Op vijf minuten gaans van de kerk van Walscappel werkten op het veld twee boeren dicht bij de baan naar St. Omer. Ik stapte uit en
| |
| |
vroeg of zij op Walscappel het gehucht Rijkhout kenden. Volgens de oorkonden heeft het voorvaderlijk kasteel daar gestaan. Rijkhout, riekhoet, kasteel, château, puinen, ruïnen, wallen, ruïnes d'un château, zij schudden op alles even bedachtzaam als hun paarden de kop. De bisschopskerk van Sint-Omaers is een goudmijn voor genealogen. Sint-Omaers was reeds in de negende eeuw een bloeiende stad die thans boogt op de tekst van de oudste Vlaamse Schepenenverordening, een taalkundig en historisch belangrijk document. Elke handbreedte binnenmuur of vloer van de kerk draagt een naam, een wapen of een historische commemoratietekst. Er is een kapel vol dankbaarheids-ex-votos rond een miraculeus beeld. Een muur is volgeschilderd met de wapens van al de bisschoppen van Sint-Omaers. Geen enkele Waloncapelle of St. Omer heeft het tot mijter en staf gebracht. Hun rijk was meer van deze wereld en daardoor vergankelijk. Er zijn lange grafzerk- en herdenkingsteksten. Ik heb alles overlopen met de nauwlettendheid die men in het werk stelt wanneer men zeker is veel te vinden. Vruchteloos.

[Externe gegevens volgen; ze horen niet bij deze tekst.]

(** After the two loops every cell of the matrix holds its value. *)
Lemma fill_lookup (v0 : A) (N M row col : nat) :
  row < N -> col < M ->
  fold_left
    (fun z col => fold_left (fun z row => set_cell z row col (g row col)) (seq 0 N) z)
    (seq 0 M) (replicate N (replicate M v0)) !! row ≫= (fun cells => cells !! col)
  = Some (g row col).
Proof.
  intros Hrow Hcol. rewrite (cols_loop N M 0 _ row Hrow), lookup_replicate_2 by exact Hrow.
  cbn [fmap option_fmap option_map mbind option_bind].
  rewrite row_writes, length_replicate, decide_True by lia. reflexivity.
Qed.
End MatrixFacts.

Section EncoderFacts.
Import Heatmap.
Local Open Scope string_scope.

Lemma fold_left_pair {S1 S2 I : Type} (f : S1 -> I -> S1) (g : S2 -> I -> S2)
      (l : list I) (a : S1) (b : S2) :
  fold_left (fun st i => (f st.1 i, g st.2 i)) l (a, b) = (fold_left f l a, fold_left g l b).
Proof. revert a b. induction l as [|i rest IH]; intros a b; [reflexivity|apply IH]. Qed.

(** The loops of [encode] update [z] and [text] independently. *)
Lemma encode_split (cellText : string -> Cell -> string) (h : HeatmapResp) :
  encode cellText h
  = (fold_left
       (fun z col =>
          fold_left (fun z row => set_cell z row col (codeAt h row col)) (seq 0 (rankCount h)) z)
       (seq 0 (length (months h)))
       (replicate (rankCount h) (replicate (length (months h)) (Code 0))),
     fold_left
       (fun t col =>
          fold_left
            (fun t row => set_cell t row col (cellText (labelAt h row col) (valueAt h row col)))
            (seq 0 (rankCount h)) t)
       (seq 0 (length (months h)))
       (replicate (rankCount h) (replicate (length (months h)) ""))).
Proof.
  unfold encode.
  rewrite <- (fold_left_pair
    (fun z col =>
       fold_left (fun z row => set_cell z row col (codeAt h row col)) (seq 0 (rankCount h)) z)
    (fun t col =>
       fold_left
         (fun t row => set_cell t row col (cellText (labelAt h row col) (valueAt h row col)))
         (seq 0 (rankCount h)) t)).
  generalize (replicate (rankCount h) (replicate (length (months h)) (Code 0)),
              replicate (rankCount h) (replicate (length (months h)) "")).
  induction (seq 0 (length (months h))) as [|col cols IH]; intros st; [reflexivity|].
  cbn [fold_left]. rewrite IH. f_equal.
  destruct st as [z t]. rewrite <- fold_left_pair. reflexivity.
Qed.

(** Every cell of [z] holds the code of its label, and every cell of
    [text] the text of its label and value. *)
Lemma encode_cells (cellText : string -> Cell -> string) (h : HeatmapResp) (row col : nat) :
  row < rankCount h -> col < length (months h) ->
  (encode cellText h).1 !! row ≫= (fun cells => cells !! col) = Some (codeAt h row col)
  /\ (encode cellText h).2 !! row ≫= (fun cells => cells !! col)
     = Some (cellText (labelAt h row col) (valueAt h row col)).
Proof.
  intros Hrow Hcol. rewrite encode_split. cbn [fst snd]. split.
  - apply (fill_lookup (fun row col => codeAt h row col)); assumption.
  - apply (fill_lookup (fun row col => cellText (labelAt h row col) (valueAt h row col)));
      assumption.
Qed.
End EncoderFacts.

Section CodeFacts.
Import Heatmap.
Local Open Scope string_scope.
Local Open Scope Z_scope.

(** Nothing is ever stored under the key [__proto__]. *)
Lemma forEach_assign_proto (l : list string) (o : gmap string Z) (i : Z) :
  forEach_assign o l i !! "__proto__" = o !! "__proto__".
Proof.
  revert o i. induction l as [|f rest IH]; intros o i; [reflexivity|].
  cbn [forEach_assign]. rewrite IH. unfold assign.
  destruct (String.eqb_spec f "__proto__") as [->|Hne]; [reflexivity|].
  apply lookup_insert_ne. exact Hne.
Qed.

(** Under any other key the loop leaves the index of the last occurrence of
    the key in the list, and no property when the key is not in the list. *)
Lemma forEach_assign_lookup (l : list string) (o : gmap string Z) (i : Z) (key : string) :
  key <> "__proto__" ->
  (key ∈ l -> exists j : nat, l !! j = Some key /\ forEach_assign o l i !! key = Some (i + Z.of_nat j))
  /\ (key ∉ l -> forEach_assign o l i !! key = o !! key).
Proof.
  intros Hkey. revert o i. induction l as [|f rest IH]; intros o i.
  - split; [intros Hin; inversion Hin | reflexivity].
  - cbn [forEach_assign]. destruct (IH (assign o f i) (i + 1)) as [IHin IHout].
    destruct (decide (key ∈ rest)) as [Hrest|Hrest].
    + split; [intros _ | intros Hnot; exfalso; apply Hnot; right; exact Hrest].
      destruct (IHin Hrest) as (j & Hj & Hlook).
      exists (S j). split; [exact Hj|]. rewrite Hlook. f_equal. lia.
    + rewrite (IHout Hrest). unfold assign.
      destruct (decide (f = key)) as [->|Hne].
      * split; [intros _ | intros Hnot; exfalso; apply Hnot; left].
        exists 0%nat. split; [reflexivity|].
        replace (String.eqb key "__proto__") with false
          by (symmetry; apply String.eqb_neq; exact Hkey).
        rewrite lookup_insert_eq. f_equal. lia.
      * split; [intros Hin; apply elem_of_cons in Hin as [->|Hin]; [congruence | contradiction]|].
        intros _. destruct (String.eqb f "__proto__"); [reflexivity|].
        apply lookup_insert_ne. exact Hne.
Qed.

(** X1 (beside C9).  On every label other than the names of
    [Object.prototype] the encoding is as C9 says.  A label of the category list is
    coded by an index at which the list holds that label, so decoding the
    cell reproduces the label; a label outside the list, that is no member
    of [Object.prototype] either, is coded by the sentinel -1. *)
Theorem codeAt_round_trip (h : HeatmapResp) (row col : nat) :
  (labelAt h row col <> "__proto__" -> labelAt h row col ∈ factorList h ->
     exists i : Z, codeAt h row col = Code i
       /\ decode h (codeAt h row col) = Some (labelAt h row col))
  /\ (labelAt h row col ∉ objectPrototypeKeys -> labelAt h row col ∉ factorList h ->
       codeAt h row col = Code (-1)).
Proof.
  unfold codeAt, factorToCode, get. split.
  - intros Hkey Hin.
    destruct (forEach_assign_lookup (factorList h) ∅ 0 _ Hkey) as [Hfound _].
    destruct (Hfound Hin) as (j & Hj & ->). cbn.
    exists (Z.of_nat j). split; [reflexivity|]. rewrite Z.add_0_l.
    replace (0 <=? Z.of_nat j) with true by (symmetry; apply Z.leb_le; lia).
    rewrite Nat2Z.id. exact Hj.
  - intros Hproto Hout.
    assert (Hkey : labelAt h row col <> "__proto__").
    { intros Heq. apply Hproto. rewrite Heq. unfold objectPrototypeKeys.
      do 7 right. left. }
    destruct (forEach_assign_lookup (factorList h) ∅ 0 _ Hkey) as [_ Hmiss].
    rewrite (Hmiss Hout), lookup_empty, bool_decide_eq_false_2 by exact Hproto. reflexivity.
Qed.

Lemma codeAt_round_trip_witness :
  let h := mkHeatmapResp ["2024-01"] [["B"; "A"]] None (Some ["A"; "B"]) in
  codeAt h 0 0 = Code 1 /\ decode h (codeAt h 0 0) = Some "B".
Proof.
  intros h.
  destruct (proj1 (codeAt_round_trip h 0 0)) as (i & Hi & Hdec).
  - discriminate.
  - right. left.
  - split; [reflexivity | exact Hdec].
Defined.

(** C9, on an input where the code departs from it.  The label
    [__proto__] is in the category list, yet its cell holds the prototype
    object and not its index, and decoding does not give the label back;
    the label [constructor] is not in the list, yet its cell holds the
    inherited constructor and not the sentinel -1. *)
Theorem factorToCode_prototype_collision (cellText : string -> Cell -> string) :
  let h := mkHeatmapResp ["2024-01"] [["__proto__"; "constructor"; "A"]] None
             (Some ["__proto__"; "A"]) in
  (encode cellText h).1 = [[Inherited "__proto__"]; [Inherited "constructor"]; [Code 1]]
  /\ "__proto__" ∈ factorList h
  /\ decode h (Inherited "__proto__") = None
  /\ "constructor" ∉ factorList h.
Proof.
  intros h. split; [|split; [|split]].
  - rewrite encode_split. cbn [fst]. vm_compute. reflexivity.
  - left.
  - reflexivity.
  - intros Hin. apply elem_of_cons in Hin as [Heq|Hin]; [discriminate Heq|].
    apply elem_of_cons in Hin as [Heq|Hin]; [discriminate Heq|]. inversion Hin.
Qed.
End CodeFacts.

Section CellTextFacts.
Import Heatmap.
Local Open Scope string_scope.
Variable Number_toString : float -> string.

(** A formatted percentage ends in the percent sign: it is never "NA". *)
Lemma percent_not_NA (s : string) : s ++ "%" <> "NA".
Proof.
  destruct s as [|a [|b s']]; cbn; try discriminate.
  intros H. injection H as _ _ H. destruct s'; discriminate H.
Qed.

(** X5 (beside C10).  The text of page.tsx shows "NA" exactly for null
    and undefined. *)
Lemma pct_page_NA (r : Cell) :
  pct_page Number_toString r = "NA" <-> r = Null \/ r = Undefined.
Proof.
  destruct r as [| |x]; cbn [pct_page].
  - split; [left; reflexivity | reflexivity].
  - split; [right; reflexivity | reflexivity].
  - split; [intros H; exfalso; exact (percent_not_NA _ H) | intros [H|H]; discriminate H].
Qed.

(** X2 (beside C10).  The form of part_001 is as C10 says.  The
    text of every cell is made of the label and of the percentage text,
    which is the marker "NA" exactly when the value is null, undefined or
    NaN, and the value times 100 with two decimals and a percent sign
    otherwise. *)
Theorem cellText_part_001_spec (h : HeatmapResp) (row col : nat) :
  row < rankCount h -> col < length (months h) ->
  let fname := labelAt h row col in
  let r := valueAt h row col in
  (encode (cellText_part_001 Number_toString) h).2 !! row ≫= (fun cells => cells !! col)
  = Some (("<span style=" ++ dquote ++ "font-size:10px; font-weight:520" ++ dquote ++ ">"
             ++ fname ++ "</span><br>")
          ++ ("<span style=" ++ dquote ++ "font-size:11px; font-weight:530" ++ dquote ++ ">"
             ++ pct_part_001 Number_toString r ++ "</span>"))
  /\ (pct_part_001 Number_toString r = "NA"
      <-> r = Null \/ r = Undefined \/ exists x, r = Num x /\ is_nan x = true)
  /\ (forall x, r = Num x -> is_nan x = false ->
        pct_part_001 Number_toString r = toFixed Number_toString (x * 100)%float 2 ++ "%").
Proof.
  intros Hrow Hcol fname r. split; [|split].
  - apply (encode_cells (cellText_part_001 Number_toString) h row col Hrow Hcol).
  - destruct r as [| |x]; cbn [pct_part_001].
    + split; [left; reflexivity | reflexivity].
    + split; [right; left; reflexivity | reflexivity].
    + destruct (is_nan x) eqn:Hnan.
      * split; [intros _; right; right; exists x; split; [reflexivity | exact Hnan] | reflexivity].
      * split; [intros H; exfalso; exact (percent_not_NA _ H)|].
        intros [H|[H|(y & H & Hy)]]; try discriminate H.
        injection H as <-. rewrite Hnan in Hy. discriminate Hy.
  - intros x Hr Hnan. rewrite Hr. cbn [pct_part_001]. rewrite Hnan. reflexivity.
Qed.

Volgens een degelijk nederlands genealogisch werk is de zerk van burgemeester van Waelscappel nu nog in de oude kerk van Veere in Zeeland te zien en volgens een ander de zerk van Antoine de Tassis cum uxore sua Anna van Waelscappel in de kerk van de Zavel te Brussel. Ik heb ze er niet kunnen vinden. De sporen van mijn geslacht zijn uitgewist, behalve in het geheugen van oude, prachtige papieren die zorgvuldig worden bewaard te Brussel, Gent, Ieper, Oudenaarde, Utrecht en allerlei Brabantse dorpen. Ik tracht onze oude naam nu te herschrijven op nieuw papier dat weer een tijd kan meegaan. Ik kan mijn dorpje in Frans-Vlaanderen niet vergeten en als ik aan de engelse soldaat denk vraag ik mij af hoe de eenzame Henric van Walscappel in Londerzeel is beland.